[Dataset entries]
*** Block opens ***
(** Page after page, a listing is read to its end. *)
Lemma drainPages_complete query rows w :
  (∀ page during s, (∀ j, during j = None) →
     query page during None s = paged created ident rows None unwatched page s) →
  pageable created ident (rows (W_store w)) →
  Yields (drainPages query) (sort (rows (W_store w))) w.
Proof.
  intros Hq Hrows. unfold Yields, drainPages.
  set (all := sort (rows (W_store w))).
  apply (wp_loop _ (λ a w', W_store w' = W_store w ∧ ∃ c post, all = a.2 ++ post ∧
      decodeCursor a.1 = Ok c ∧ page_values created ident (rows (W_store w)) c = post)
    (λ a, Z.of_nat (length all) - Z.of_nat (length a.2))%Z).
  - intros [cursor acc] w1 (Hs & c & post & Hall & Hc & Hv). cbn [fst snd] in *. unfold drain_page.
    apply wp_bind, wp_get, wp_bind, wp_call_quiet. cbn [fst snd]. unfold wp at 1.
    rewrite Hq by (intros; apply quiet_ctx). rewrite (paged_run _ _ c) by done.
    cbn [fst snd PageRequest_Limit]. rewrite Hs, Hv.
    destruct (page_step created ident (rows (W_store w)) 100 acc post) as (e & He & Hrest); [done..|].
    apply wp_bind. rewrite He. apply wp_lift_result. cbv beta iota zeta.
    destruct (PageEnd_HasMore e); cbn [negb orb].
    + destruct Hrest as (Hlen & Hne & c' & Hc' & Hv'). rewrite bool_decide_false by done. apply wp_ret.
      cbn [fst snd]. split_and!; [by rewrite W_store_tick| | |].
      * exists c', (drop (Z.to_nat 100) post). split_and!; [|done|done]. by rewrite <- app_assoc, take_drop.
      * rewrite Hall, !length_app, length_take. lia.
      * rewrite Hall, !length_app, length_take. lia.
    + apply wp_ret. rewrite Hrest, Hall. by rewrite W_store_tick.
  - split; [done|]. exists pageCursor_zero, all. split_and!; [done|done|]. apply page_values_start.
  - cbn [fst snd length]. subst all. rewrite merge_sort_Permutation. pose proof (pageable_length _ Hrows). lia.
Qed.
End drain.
*** Block closes ***
__Your instructions__. Beginning with the line above that contains "(λ a, Z.of_nat", copy each line exactly up to and including the line that contains "apply wp_bind. rewrite", and go no further.

__Solution to this task__.
    (λ a, Z.of_nat (length all) - Z.of_nat (length a.2))%Z).
  - intros [cursor acc] w1 (Hs & c & post & Hall & Hc & Hv). cbn [fst snd] in *. unfold drain_page.
    apply wp_bind, wp_get, wp_bind, wp_call_quiet. cbn [fst snd]. unfold wp at 1.
    rewrite Hq by (intros; apply quiet_ctx). rewrite (paged_run _ _ c) by done.
    cbn [fst snd PageRequest_Limit]. rewrite Hs, Hv.
    destruct (page_step created ident (rows (W_store w)) 100 acc post) as (e & He & Hrest); [done..|].
    apply wp_bind. rewrite He. apply wp_lift_result. cbv beta iota zeta.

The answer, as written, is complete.